| Exercise brief |
For the entries that follow, restate word for word the line containing "Lemma find_op_spec f", the line containing "revert others. induction", and every line that lies between them.

| Task material |
━━━━━━━━━━━━━━━━
(** The expected place is one of those a failed transfer leaves. *)
Lemma transfer_left t w epoch :
  route_ok w epoch → w = Transferring t →
  (expected_zone t, expected_epoch t) ∈ [(xf_source_zone t, source_cleanup_epoch t); (xf_target_zone t, xf_target_epoch t)].
Proof.
  intros H ->. cbn in H. unfold expected_zone, expected_epoch, source_cleanup_epoch. destruct H as [E|[E|[E Hn]]]; rewrite E; cbn; claims.
  rewrite (proj2 (Z.eqb_neq _ _)) by done. cbn. tauto.
Qed.

Section transfer.
Context (a0 : PlayerActorAdapter) (Hi : player_inv p a0) (t : TransferringRoute) (Hw : pa_workflow a0 = Transferring t).

Lemma transfer_moves : Forall move_op (pa_pending a0) ∧ zlen (pa_pending a0) <= MAX_PENDING_ZONE_OPS.
Proof. pose proof (ro_pending _ (pi_routes _ _ Hi)) as H. by rewrite Hw in H. Qed.

Lemma fail_here m context : wp (fail_transfer t context) (post p a0 m) a0 [] [].
Proof. eapply fail_transfer_ok; [done|done|by left|]. left. eapply transfer_left; [apply (ro_route _ (pi_routes _ _ Hi))|done]. Qed.

Lemma settle_in_ok m c zone epoch position result request_id context :
  (expected_zone t, expected_epoch t) = (zone, epoch) → wp (settle_in c zone epoch position result request_id context) (post p a0 m) a0 [] [].
Proof.
  intros Hx. unfold settle_in, send_frame. steps. destruct transfer_moves as [M1 M2]. destruct (pending_moves _ M1) as [W C].
  destruct Hi as [I1 [R1 R2 R3] I3 I4 I5 I6]. ledger; rewrite ?Hw, ?C, ?W in *; cbn in *; claims; try sums.
Qed.

(** The next stage, when the last place is known to be left. *)
Lemma enter_stage_ok m c a t' zone epoch position timeout reservation context :
  a = a0 ∨ a = set_pa_route_epoch epoch a0 →
  zone_evidence m (expected_zone t, expected_epoch t) → route_ok (Transferring t') epoch → (expected_zone t', expected_epoch t') = (zone, epoch) →
  wp (enter_stage p c t' zone epoch position timeout reservation context) (post p a0 m) a [] (held_of reservation).
Proof.
  intros Ha He Hr Hx. unfold enter_stage. destruct transfer_moves as [M1 M2]. destruct (pending_moves _ M1) as [W C].
  destruct Hi as [I1 [R1 R2 R3] I3 I4 I5 I6].
  destruct Ha as [-> | ->]; destruct reservation as [r|]; steps; ledger; rewrite ?Hw, ?C, ?W in *; cbn in *; claims; try sums; by left.
Qed.

Lemma left_source_ok c o context :
  xf_step t = CrossZoneLeaveSource → zo_step o = xf_step t → zo_zone o = expected_zone t → zo_route_epoch o = expected_epoch t →
  wp (left_source chargedBytes p c t (zo_result o) context) (post p a0 (ZoneOutcomeMessage o)) a0 [] [].
Proof.
  intros Hs Ho Hz He. unfold left_source. destruct (zr_status (zo_result o)) eqn:Est; try apply fail_here.
  destruct (zr_position (zo_result o)) as [position|] eqn:Ep; [|apply fail_here].
  assert (Hev : zone_evidence (ZoneOutcomeMessage o) (expected_zone t, expected_epoch t)).
  { exists o. rewrite Hz, He, Ho, Hs, Est. done. }
  apply wp_with_timer; [done|apply fail_here|..]; [|intros r].
  - apply (enter_stage_ok _ c _ _ _ _ _ _ None); try done; [by left|]. cbn. tauto.
  - apply (enter_stage_ok _ c _ _ _ _ _ _ (Some r)); try done; [by left|]. cbn. tauto.
Qed.

Lemma entered_target_ok c o context :
  0 <= pa_route_epoch a0 < U64_MAX →
  xf_step t = CrossZoneEnterTarget → zo_step o = xf_step t → zo_zone o = expected_zone t → zo_route_epoch o = expected_epoch t →
  wp (entered_target chargedBytes p c t (zo_result o) context) (post p a0 (ZoneOutcomeMessage o)) a0 [] [].
Proof.
  intros Hepoch Hs Ho Hz He. unfold entered_target. set (restore := this ≫= _).
  assert (Hr : zone_present (zr_status (zo_result o)) = false ∨ zr_position (zo_result o) = None →
               wp restore (post p a0 (ZoneOutcomeMessage o)) a0 [] []).
  { intros Hgone. assert (Hev : zone_evidence (ZoneOutcomeMessage o) (expected_zone t, expected_epoch t)).
    { exists o. rewrite Hz, He, Ho, Hs. done. }
    assert (Hu : u64 (pa_route_epoch a0 + 1) ≠ 0) by (rewrite u64_small; lia).
    unfold restore. steps. apply wp_with_timer; [done|apply fail_here|..]; [|intros r]; steps.
    - apply (enter_stage_ok _ c _ _ _ _ _ _ None); try done; [by right|]. cbn. tauto.
    - apply (enter_stage_ok _ c _ _ _ _ _ _ (Some r)); try done; [by right|]. cbn. tauto. }
  destruct (zone_present (zr_status (zo_result o))) eqn:Est; [|apply Hr; by left].
  destruct (zr_position (zo_result o)) as [position|] eqn:Ep; [|apply Hr; by right].
  apply settle_in_ok. unfold expected_zone, expected_epoch. by rewrite Hs.
Qed.

Lemma restored_source_ok c o context :
  xf_step t = CrossZoneRestoreSource → wp (restored_source p c t (zo_result o) context) (post p a0 (ZoneOutcomeMessage o)) a0 [] [].
Proof.
  intros Hs. unfold restored_source. destruct (zone_present _); [|apply fail_here]. destruct (zr_position _) as [position|]; [|apply fail_here].
  apply settle_in_ok. unfold expected_zone, expected_epoch. by rewrite Hs.
Qed.
End transfer.

Lemma transfer_outcome_ok a0 c o context :
  player_inv p a0 → 0 <= pa_route_epoch a0 < U64_MAX → zo_step o ∈ [CrossZoneLeaveSource; CrossZoneEnterTarget; CrossZoneRestoreSource] →
  wp (transfer_outcome chargedBytes p c o context) (post p a0 (ZoneOutcomeMessage o)) a0 [] [].
Proof.
  intros Hi Hepoch Hstep. unfold transfer_outcome. steps. destruct (pa_workflow a0) as [| | | |t] eqn:Hw; try by apply idle_ok.
  split_if; [by apply idle_ok|]. to_prop. repeat match goal with H : bool_decide _ = true |- _ => apply bool_decide_eq_true in H end.
  destruct (bool_decide_reflect (zr_status (zo_result o) = StaleRoute)) as [Est|Est].
  - steps. eapply fail_transfer_ok; [done|done|right; by eexists|]. right. exists o. split; [done|]. split; [congruence|]. rewrite Est.
    rewrite !elem_of_cons in Hstep. destruct Hstep as [E|[E|[E|E%elem_of_nil]]]; [..|done]; rewrite E; cbn; tauto.
  - pose proof (ro_route _ (pi_routes _ _ Hi)) as Hr. rewrite Hw in Hr. cbn in Hr. destruct (xf_step t) eqn:Es; try (by destruct Hr as [?|[?|[? _]]]).
    + apply left_source_ok; congruence.
    + apply entered_target_ok; congruence.
    + by apply restored_source_ok.
Qed.

(** Joining: the zone has been left, or the room is left again. *)
Lemma join_left_zone_ok a0 c o context :
  player_inv p a0 → zo_step o = RoomJoinStep2_LeaveZone → wp (join_left_zone p c o context) (post p a0 (ZoneOutcomeMessage o)) a0 [] [].
Proof.
  intros Hi Hstep. unfold join_left_zone. steps. destruct (pa_workflow a0) as [|en| | |] eqn:Hw; try by apply idle_ok.
  split_if; [|by apply idle_ok]. to_prop. repeat match goal with H : bool_decide _ = true |- _ => apply bool_decide_eq_true in H end.
  pose proof Hi as [I1 [R1 R2 R3] I3 I4 I5 I6]. rewrite Hw in R1, R2. cbn in R1, R2. destruct R2 as [_ R2].
  assert (Hev : absent_from_zone (zr_status (zo_result o)) = true → zone_evidence (ZoneOutcomeMessage o) (en_source_zone en, en_source_epoch en)).
  { intros. exists o. rewrite Hstep. split_and!; [done|congruence|done]. }
  destruct (zr_status (zo_result o)) eqn:Est; decided; unfold answer_join, send_frame, close_connection; steps.
  all: ledger; rewrite ?Hw, ?R1 in *; cbn in *; claims; try sums.
  all: try (specialize (Hev eq_refl); tauto).
  all: try nothing_pending.
  all: rewrite R2; tauto.
Qed.

(** Returning: back in the zone, or the zone is left for good. *)
Lemma return_entered_ok a0 c o context :
  player_inv p a0 → zo_step o = RoomReturnStep1_ZoneEnter → wp (return_entered p c o context) (post p a0 (ZoneOutcomeMessage o)) a0 [] [].
Proof.
  intros Hi Hstep. unfold return_entered. steps. destruct (pa_workflow a0) as [| | |re|] eqn:Hw; try by apply idle_ok.
  split_if; [|by apply idle_ok]. to_prop. repeat match goal with H : bool_decide _ = true |- _ => apply bool_decide_eq_true in H end.
  pose proof Hi as [I1 [R1 R2 R3] I3 I4 I5 I6]. rewrite Hw in R1. cbn in R1.
  destruct (zone_present (zr_status (zo_result o))) eqn:Ep.
  - destruct (Z.eqb_spec (pa_cleanup_count a0) 0); cbn [andb negb]; unfold send_frame; steps.
    all: ledger; rewrite ?Hw, ?R1 in *; cbn in *; claims; try sums; try nothing_pending; try (by left); try (by right).
    by intros ? [= <-].
  - rewrite andb_false_r. unfold close_connection. steps.
    ledger; rewrite ?Hw, ?R1 in *; cbn in *; claims; try sums; try nothing_pending.
    right. right. exists o. rewrite Hstep, Ep. split_and!; [done|congruence|by left].
Qed.

Lemma find_op_spec f ops op others :
  find_op f ops = Some (op, others) → f op = true ∧ ops ≡ₚ op :: others.
Proof.
  revert others. induction ops as [|o ops IH]; intros others; [done|]. cbn [find_op]. destruct (f o) eqn:E; [by intros [= -> ->]|].
  destruct (find_op f ops) as [[q l]|]; [|done]. cbn. intros [= -> <-]. destruct (IH _ eq_refl) as [Hf Hp]. split; [done|].
  rewrite Hp. apply perm_swap.
Qed.

(** The operation found is a move among moves, or the only one. *)
Lemma found_op w epoch ops f op others :
  pending_ok w epoch ops → find_op f ops = Some (op, others) →
  (move_op op ∧ Forall move_op others ∧ zlen others <= MAX_PENDING_ZONE_OPS ∧ pending_ok w epoch others ∧ op_claims ops = [] ∧
     op_claims others = [] ∧ ops_weight ops = 0 ∧ ops_weight others = 0) ∨
  (others = [] ∧ ops = [op] ∧ ∃ zone, w = StableRoute zone ∧
     ((op_step op = ZoneEnter ∧ (zone = None ∨ (zone = Some (op_target_zone op) ∧ op_target_epoch op = epoch))) ∨
      (op_step op = ZoneLeave ∧ zone = Some (op_target_zone op) ∧ op_target_epoch op = epoch))).
Proof.
  intros Hp [_ Hperm]%find_op_spec.
  assert (Hmoves : Forall move_op ops ∧ zlen ops <= MAX_PENDING_ZONE_OPS → (∀ l, Forall move_op l ∧ zlen l <= MAX_PENDING_ZONE_OPS → pending_ok w epoch l) →
    move_op op ∧ Forall move_op others ∧ zlen others <= MAX_PENDING_ZONE_OPS ∧ pending_ok w epoch others ∧ op_claims ops = [] ∧
      op_claims others = [] ∧ ops_weight ops = 0 ∧ ops_weight others = 0).
  { intros [Hm Hl] Hw. pose proof Hm as Hm'. rewrite Hperm in Hm'. apply Forall_cons in Hm' as [H1 H2].
    assert (zlen others <= MAX_PENDING_ZONE_OPS). { apply Permutation_length in Hperm. unfold zlen in *. cbn in Hperm. lia. }
    split_and!; try done; [by apply Hw|by apply pending_moves..]. }
  destruct w as [zone| | | |]; cbn in Hp; try (rewrite Hp in Hperm; by apply Permutation_nil_cons in Hperm).
  - destruct Hp as [Hm|(q & -> & Hq)]; [left; apply Hmoves; [done|]; intros l Hl; by left|].
    apply Permutation_singleton_l in Hperm. injection Hperm as -> ->. right. split_and!; [done|done|]. by exists zone.
  - left. by apply Hmoves.
Qed.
━━━━━━━━━━━━━━━━
| Response area |
Lemma find_op_spec f ops op others :
  find_op f ops = Some (op, others) → f op = true ∧ ops ≡ₚ op :: others.
Proof.
  revert others. induction ops as [|o ops IH]; intros others; [done|]. cbn [find_op]. destruct (f o) eqn:E; [by intros [= -> ->]|].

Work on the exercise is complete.